This is a repo with the source code of the Kafka Streams workshop. It's designed as an easy way to use Kafka Streams with minimal setup and dependencies. We'll start implementing a fictional business scenario and then adding new requirements step by step, from easy usage of Kafka Streams to more elaborated functionality.
All the exercises will be explained during the workshop. If you are blocked, you can open the following exercise to see the solution to the previous one. We encourage you to try do the exercises by yourself. It's the best way to really learn Kafka Streams.
In order to be ready for the workshop and avoid dependencies with the Internet connection, you can do the following steps:
- Download the code in your laptop:
git clone https://github.com/antonmry/kafka-streams-workshop.git
- Execute one test (it should pass it):
Windows:
gradlew.bat test --tests KafkaStreamsIntegrationTest
Linux:
./gradlew test --tests KafkaStreamsIntegrationTest
- Import the project in your favourite IDE.

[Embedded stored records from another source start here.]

Lemma disk_artifact_Some cache_file w d :
  disk_artifact cache_file w = Some d ↔
  ∃ f h fs, cache_folder w !! cache_file = Some f ∧ f_readable f = true
    ∧ pickle_load (f_content f) = Some d
    ∧ sd_header d = Some h ∧ sd_footsteps d = Some fs.
Proof.
  unfold disk_artifact. split.
  - destruct (cache_folder w !! cache_file) as [f|] eqn:Hf; [|done].
    destruct (f_readable f) eqn:Hr; [|done].
    destruct (pickle_load (f_content f)) as [d'|] eqn:Hl; [|done].
    destruct (sd_header d') as [h|] eqn:Hh; [|done].
    destruct (sd_footsteps d') as [fs|] eqn:Hfs; [|done].
    intros [= <-]. by exists f, h, fs.
  - intros (f & h & fs & -> & -> & -> & -> & ->). done.
Qed.

(** A hit of the on-disk tier: the attributes come from the artifact and
    the dictionary is put into the in-process cache. *)
Lemma _load_from_cache_hit cache_file self w d :
  disk_artifact cache_file w = Some d →
  ∃ self', assign_from d self = AllAssigned self'
    ∧ _load_from_cache cache_file self w
      = (true, self', set_demoDataCache (<[file self := d]> (demoDataCache w)) w).
Proof.
  intros (f & h & fs & Hf & Hr & Hl & Hh & Hfs)%disk_artifact_Some.
  destruct (assign_from_complete d self h fs Hh Hfs) as (self' & Ha & Hfile & _).
  exists self'. split; [done|].
  unfold _load_from_cache. rewrite Hf, Hr, Hl, Ha. cbn [negb]. by rewrite Hfile.
Qed.
(** The promise of [endLock] is never rejected: the sentinel call ends
    with null or is answered with the cancellation marker, and either way
    [endLock] returns nothing. *)
Lemma endLock_promise_undefined s tr c r :
  reach s tr -> endLock_promise c tr = Some r -> r = Fulfilled VUndefined.
Proof.
  intros Hr. unfold endLock_promise. case_decide as Hb; [|done].
  destruct (settled c tr) as [r0|] eqn:Hs; [|done]. intros ?; simplify_eq/=.
  apply settled_in in Hs.
  pose proof (reach_settle_ok _ _ Hr) as Hok. rewrite Forall_forall in Hok.
  destruct (Hok _ Hs) as [->|(a & Ha & -> & _)]; [done|].
  pose proof (barrier_args _ _ _ Hr Hb) as Ha'. simplify_eq.
  unfold Lock.result_of. simpl. by repeat case_decide.
Qed.

(** *** [endLock] on an idle lock *)

Lemma idle_shape s tr :
  reach s tr -> q_running (executeFn s) = None ->
  q_pending (executeFn s) = [] /\ notified s = [] /\ bs_once (lockSubject s) = [] /\
  bs_data (lockSubject s) = lockCount s /\ 0 <= lockCount s.
Proof.
  intros Hr Hidle. pose proof (reach_wf _ _ Hr) as Hwf.
  pose proof (reach_handlers _ _ Hr) as Hh.
  unfold handlers, expected_handlers in Hh. rewrite Hidle in Hh.
  apply app_eq_nil in Hh as [Hn Ho].
  split_and!; try done; [by apply (wf_idle _ _ Hwf)|by apply (wf_mirror _ _ Hwf)|
                         by apply (wf_depth _ _ Hwf)].
Qed.
(** X4.  [get_build] raises nothing of its own: an exception that leaves it
    was raised by the cursor factory, by [execute], by the conversion or by
    the first step of the iteration, each reached after the ones before it
    returned; and the caller's dictionaries are as they were. *)
Theorem get_build_raised b w e w' :
  get_build b w = Raised e w' →
  heap w' = heap w
  ∧ (cursor (conn w) = Raised e (conn w')
     ∨ (∃ c c1,
          cursor (conn w) = Returned c c1
          ∧ execute c select_build {[ "id" := b ]} c1 = Raised e (conn w'))
     ∨ (∃ c c1 u c2,
          cursor (conn w) = Returned c c1
          ∧ execute c select_build {[ "id" := b ]} c1 = Returned u c2
          ∧ _cursor_to_dicts c c2 = Raised e (conn w'))
     ∨ (∃ c c1 u c2 it c3,
          cursor (conn w) = Returned c c1
          ∧ execute c select_build {[ "id" := b ]} c1 = Returned u c2
          ∧ _cursor_to_dicts c c2 = Returned it c3
          ∧ next it c3 = Raised e (conn w'))).
Proof.
  unfold get_build, bind, call.
  destruct (cursor (conn w)) as [c c1|e1 c1] eqn:Hcur; cbn.
  2: { intros [= <- <-]. cbn. split; [done|]. by left. }
  destruct (execute c _ _ c1) as [u c2|e2 c2] eqn:Hexe; cbn.
  2: { intros [= <- <-]. cbn. split; [done|]. right. left. by eauto. }
  destruct (_cursor_to_dicts c c2) as [it c3|e3 c3] eqn:Hconv; cbn.
  2: { intros [= <- <-]. cbn. split; [done|]. right. right. left.
       by eauto 10. }
  destruct (next it c3) as [[row|] c4|e4 c4] eqn:Hnext; cbn; try done.
  intros [= <- <-]. cbn. split; [done|]. right. right. right. by eauto 10.
Qed.
(** * Order fulfilment against a shared inventory

    A shallow embedding of the order processor ([app/tasks/order_tasks.py]),
    the periodic inventory scan ([app/tasks/inventory_tasks.py]), the
    manual retry and the detail endpoints ([app/api/orders.py]), the
    Shopify webhook ([app/api/webhooks.py]), the low-stock alerts
    ([app/api/inventory.py]), the metrics ([app/api/monitoring.py]) and the
    seed script ([scripts/seed_data.py]) over the ORM models of
    [app/db/models.py].

    The database is a record of tables, each table a list of rows in
    storage order.  A SQLAlchemy session is a pair of stores (the committed
    one and the session's pending view of it); the Python code becomes a
    computation in a state-and-exception monad over sessions.  Exceptions
    that do not originate in the Python code itself (connectivity faults,
    lock timeouts) are injected by a fault schedule that every database
    round trip consults.

    What the database and the ORM do beyond storing rows is modelled where
    the code depends on it:
    - a session expires its rows when it commits ([expire_on_commit] is
      left at its default): the next read of an attribute of such a row is
      one more round trip, which can fail after the commit went through
      ([reload]);
    - [sync_logs.order_id] is a foreign key to [orders.id]: a commit that
      would insert a record for an order that does not exist is refused
      ([flush_ok]);
    - a SELECT without [ORDER BY] returns the rows in an order of the
      database's choosing, a parameter [arrange] of the queries concerned;
    - the ids of new rows come from sequences, which are not rolled back
      with the transaction that drew from them ([Sequences], [Skipped]);
    - the rows the webhook inserts carry values of the request, which have
      to fit their columns: the INTEGER range, and for the texts what the
      driver and the database make of them ([Texts]).

    The model stops short of the following.  There is one session at a
    time: row locks are recorded, not contended.  The stock levels are
    integers without bound: an UPDATE that takes a stock level out of the
    INTEGER range is not refused.  The sequences do not run out.  The
    texts the tasks themselves write (task ids, messages, the constants of
    the seed script) fit their columns.

    Integers are Python integers ([Z]); timestamps are seconds ([Z]);
    floating point columns (prices) are left out of the rows: of a price
    the operations modelled here only need to know whether Python reads
    its text as a float. *)

From Stdlib Require Import ZArith Ascii String List Bool Lia DecimalString Permutation.
Import ListNotations.
Local Open Scope string_scope.
Local Open Scope list_scope.
Local Open Scope Z_scope.
(* ===== verification/JsValue.v ===== *)
(** * JavaScript values of the plugin

    TypeScript annotations are erased at run time: a method of
    [RemixAIPlugin] receives whatever its caller passes.  This file models the
    values the plugin can observe and the operations of the language it
    applies to them: the test of a condition (truthiness), a default
    parameter, a member access [v.k], an optional chain [v?.k], the strict
    comparison of a value with a string literal, and the conversion of a
    value to the property name under which [o[v]] looks a member up. *)

From Stdlib Require Import Ascii DecimalString DecimalN DecimalZ DecimalFacts DecimalPos.
From S2P Require Import Prelude.

(** ** Values *)

(** Primitive values.  Numbers are integers: the plugin never computes with a
    number, it only tests results for truthiness. *)
Inductive prim : Type :=
| Undefined
| Null
| Bool (b : bool)
| Num (n : Z)
| Str (s : string).

(** An object is the list of its own properties; the first binding of a name
    is the one that is read. *)
Definition object : Type := list (string * prim).

Inductive value : Type :=
| Prim (p : prim)
| Obj (o : object).

Coercion Prim : prim >-> value.

(** The property names the plugin reads: [params.terminal_output] in the
    methods that echo their result, [remoteModel?.apiUrl] and
    [remoteModel?.completionUrl] in [initialize].  None of them is defined by
    the wrapper of a primitive value. *)
Inductive pname : Type := terminal_output | apiUrl | completionUrl.

Definition pname_string (k : pname) : string :=
  match k with
  | terminal_output => "terminal_output"
  | apiUrl => "apiUrl"
  | completionUrl => "completionUrl"
  end.

(** What a computation can throw: a [TypeError] (a member of [null] or
    [undefined] is read, or something that is not a function is called), a
    [RangeError] (the call stack is exhausted), or the reason with which an
    awaited promise was rejected. *)
Inductive error : Type :=
| TypeError
| RangeError
| Rejection (reason : value).

#[export] Instance prim_eq_dec : EqDecision prim.
Proof. solve_decision. Defined.
#[export] Instance value_eq_dec : EqDecision value.
Proof. solve_decision. Defined.
#[export] Instance pname_eq_dec : EqDecision pname.
Proof. solve_decision. Defined.
#[export] Instance error_eq_dec : EqDecision error.
Proof. solve_decision. Defined.
#[export] Instance uint_eq_dec : EqDecision Decimal.uint.
Proof. solve_decision. Defined.

(** The constants the plugin imports from [@remix/remix-ai-core].
    [GenerationParams] is the default value of every [params] parameter. *)
Class RemixAICore : Type := { GenerationParams : value }.

(** The constants as the library defines them, as far as the plugin reads
    them: an options record whose [terminal_output] is off.  The theorems of
    the development hold for every instance of [RemixAICore]; this one is
    used for concrete runs. *)
Definition remix_ai_core : RemixAICore :=
  {| GenerationParams := Obj [("terminal_output"%string, Bool false)] |}.

(** ** Operations *)

(** [ToBoolean]: what [if (v)] and [v && ...] test. *)
Definition truthy (v : value) : bool :=
  match v with
  | Prim Undefined | Prim Null => false
  | Prim (Bool b) => b
  | Prim (Num n) => negb (Z.eqb n 0)
  | Prim (Str s) => negb (String.eqb s "")
  | Obj _ => true
  end.

(** The [i]th positional argument of a call; a missing argument is
    [undefined]. *)
Definition arg (i : nat) (args : list value) : value :=
  default (Prim Undefined) (args !! i).

(** A parameter declared [p = d]: the default replaces [undefined] only. *)
Definition default_param (d v : value) : value :=
  match v with
  | Prim Undefined => d
  | _ => v
  end.

(** An own property of an object, [undefined] when it has none. *)
Fixpoint get_prop (o : object) (k : string) : prim :=
  match o with
  | [] => Undefined
  | (k', p) :: o' => if String.eqb k' k then p else get_prop o' k
  end.

(** [v.k]: reading a member of [undefined] or [null] throws; a primitive
    has none of the properties of [pname]. *)
Definition member (v : value) (k : pname) : error + value :=
  match v with
  | Prim Undefined | Prim Null => inl TypeError
  | Prim _ => inr (Prim Undefined)
  | Obj o => inr (Prim (get_prop o (pname_string k)))
  end.

(** [v?.k]: [undefined] when [v] is [undefined] or [null]. *)
Definition opt_member (v : value) (k : pname) : value :=
  match member v k with
  | inl _ => Prim Undefined
  | inr w => w
  end.

(** [v === "s"] for a string literal [s]. *)
Definition strict_eq_str (v : value) (s : string) : bool :=
  match v with
  | Prim (Str s') => String.eqb s' s
  | _ => false
  end.

(** [v == null]: true of [null] and [undefined] only. *)
Definition loose_eq_null (v : value) : bool :=
  match v with
  | Prim Undefined | Prim Null => true
  | _ => false
  end.

(** [ToString] of a number that is an integer: its decimal digits, after a
    minus sign when it is negative.  (JavaScript prints every digit of an
    integer below [10^21] in magnitude.) *)
Definition number_to_string (n : Z) : string := NilZero.string_of_int (Z.to_int n).

(** [ToPropertyKey]: the name under which [o[v]] looks a member up. *)
Definition to_property_key (v : value) : string :=
  match v with
  | Prim Undefined => "undefined"
  | Prim Null => "null"
  | Prim (Bool b) => if b then "true" else "false"
  | Prim (Num n) => number_to_string n
  | Prim (Str s) => s
  | Obj _ => "[object Object]"
  end.

(** A decimal digit. *)
Definition is_digit (c : ascii) : bool :=
  bool_decide (c ∈ ["0"; "1"; "2"; "3"; "4"; "5"; "6"; "7"; "8"; "9"]%char).

(** ** Properties *)

Implicit Types (v w d : value) (p : prim) (o : object) (s : string) (k : pname).

Lemma strict_eq_str_spec v s : strict_eq_str v s = true ↔ v = Str s.
Proof.
  destruct v as [[]|]; simpl; try (split; [done|by intros [=]]).
  rewrite String.eqb_eq. split; [by intros ->|by intros [=]].
Qed.

Lemma strict_eq_str_refl s : strict_eq_str (Str s) s = true.
Proof. by apply strict_eq_str_spec. Qed.

Lemma strict_eq_str_false v s : v ≠ Str s → strict_eq_str v s = false.
Proof.
  intros Hne. destruct (strict_eq_str v s) eqn:E; [|done].
  by apply strict_eq_str_spec in E.
Qed.

Lemma truthy_str s : truthy (Str s) = bool_decide (s ≠ "").
Proof.
  simpl. destruct (String.eqb_spec s ""); simpl; symmetry.
  - by apply bool_decide_eq_false; intros ?.
  - by apply bool_decide_eq_true.
Qed.

Lemma truthy_not_nullish v : truthy v = true → loose_eq_null v = false.
Proof. by destruct v as [[]|]. Qed.

Lemma arg_nil i : arg i [] = Undefined.
Proof. by destruct i. Qed.

Lemma arg_lookup i args v : args !! i = Some v → arg i args = v.
Proof. unfold arg. by intros ->. Qed.

Lemma arg_ge i args : length args ≤ i → arg i args = Undefined.
Proof. intros. unfold arg. by rewrite lookup_ge_None_2. Qed.

Lemma default_param_undefined d : default_param d Undefined = d.
Proof. done. Qed.

Lemma default_param_defined d v : v ≠ Undefined → default_param d v = v.
Proof. by destruct v as [[]|]. Qed.

Lemma default_param_idemp d v : default_param d (default_param d v) = default_param d v.
Proof. destruct v as [[]|]; simpl; try done. by destruct d as [[]|]. Qed.

(** A member access throws exactly on [undefined] and [null]. *)
Lemma member_throws v k : member v k = inl TypeError ↔ loose_eq_null v = true.
Proof. destruct v as [[]|]; simpl; naive_solver. Qed.

Lemma member_defined v k : loose_eq_null v = false → ∃ w, member v k = inr w.
Proof. destruct v as [[]|]; simpl; naive_solver. Qed.

(** An optional chain agrees with the member access wherever that one does
    not throw. *)
Lemma opt_member_member v k w : member v k = inr w → opt_member v k = w.
Proof. unfold opt_member. by intros ->. Qed.

Lemma opt_member_nullish v k : loose_eq_null v = true → opt_member v k = Undefined.
Proof. by destruct v as [[]|]. Qed.

Lemma get_prop_cons_eq (k : string) p o : get_prop ((k, p) :: o) k = p.
Proof. simpl. by rewrite String.eqb_refl. Qed.

Lemma get_prop_cons_ne (k k' : string) p o : k' ≠ k → get_prop ((k', p) :: o) k = get_prop o k.
Proof. intros. simpl. by destruct (String.eqb_spec k' k). Qed.

Lemma get_prop_absent o (k : string) : k ∉ o.*1 → get_prop o k = Undefined.
Proof.
  induction o as [|[k' p] o IH]; [done|]. rewrite fmap_cons, not_elem_of_cons.
  intros [??]. rewrite get_prop_cons_ne by done. auto.
Qed.

Lemma pname_string_inj : Inj (=) (=) pname_string.
Proof. by intros [] [] [=]. Qed.

(** ** Integers as property names *)

Lemma Z_to_int_proper n :
  Z.to_int n ≠ Decimal.Pos Decimal.Nil ∧ Z.to_int n ≠ Decimal.Neg Decimal.Nil.
Proof.
  destruct n as [|p|p]; simpl; split; try done; intros [= Hp];
    by apply DecimalPos.Unsigned.to_uint_nonnil in Hp.
Qed.

#[export] Instance number_to_string_inj : Inj (=) (=) number_to_string.
Proof.
  intros n m Heq. apply to_int_inj, (inj Some).
  destruct (Z_to_int_proper n), (Z_to_int_proper m).
  rewrite <-!NilZero.isi by done. by f_equal.
Qed.

Lemma string_of_uint_head (u : Decimal.uint) :
  ∃ c s, NilZero.string_of_uint u = String c s ∧ is_digit c = true.
Proof. destruct u; simpl; by eauto. Qed.

(** The name of a number starts with a digit or with the minus sign. *)
Lemma number_to_string_head n :
  ∃ c s, number_to_string n = String c s ∧ (is_digit c = true ∨ c = "-"%char).
Proof.
  unfold number_to_string. destruct (Z.to_int n) as [u|u]; simpl; [|by eauto].
  destruct (string_of_uint_head u) as (c & s & -> & ?). eauto.
Qed.

(** The key of a value that is not a string starts with a digit, with the
    minus sign, or is one of four words. *)
Lemma to_property_key_not_string v :
  (∀ s, v ≠ Str s) →
  to_property_key v ∈ ["undefined"; "null"; "true"; "false"; "[object Object]"] ∨
  ∃ c s, to_property_key v = String c s ∧ (is_digit c = true ∨ c = "-"%char).
Proof.
  destruct v as [[| |[]|n|s]|o]; simpl; intros Hv;
    [left; set_solver..|right; apply number_to_string_head|by destruct (Hv s)
    |left; set_solver].
Qed.

#[export] Hint Rewrite strict_eq_str_refl arg_nil default_param_undefined
  get_prop_cons_eq : remix.
#[export] Hint Resolve truthy_not_nullish : remix.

To get started you need to have installed following:
Project is built using Gradle build tool but it’s using Gradle Wrapper so you are not required to install it manually nor you don’t have to be afraid of version clash.
You can use IDE of your choice but IntelliJ IDEA provides so far the best Gradle integration even in the free Community version. Import the project as Gradle project get the best developer experience.
Because of RocksDB requirements you may need to install the C++ 2015 redistributable.
You have just been hired by a big retail company as Data Engineer. Ready for the challenge?.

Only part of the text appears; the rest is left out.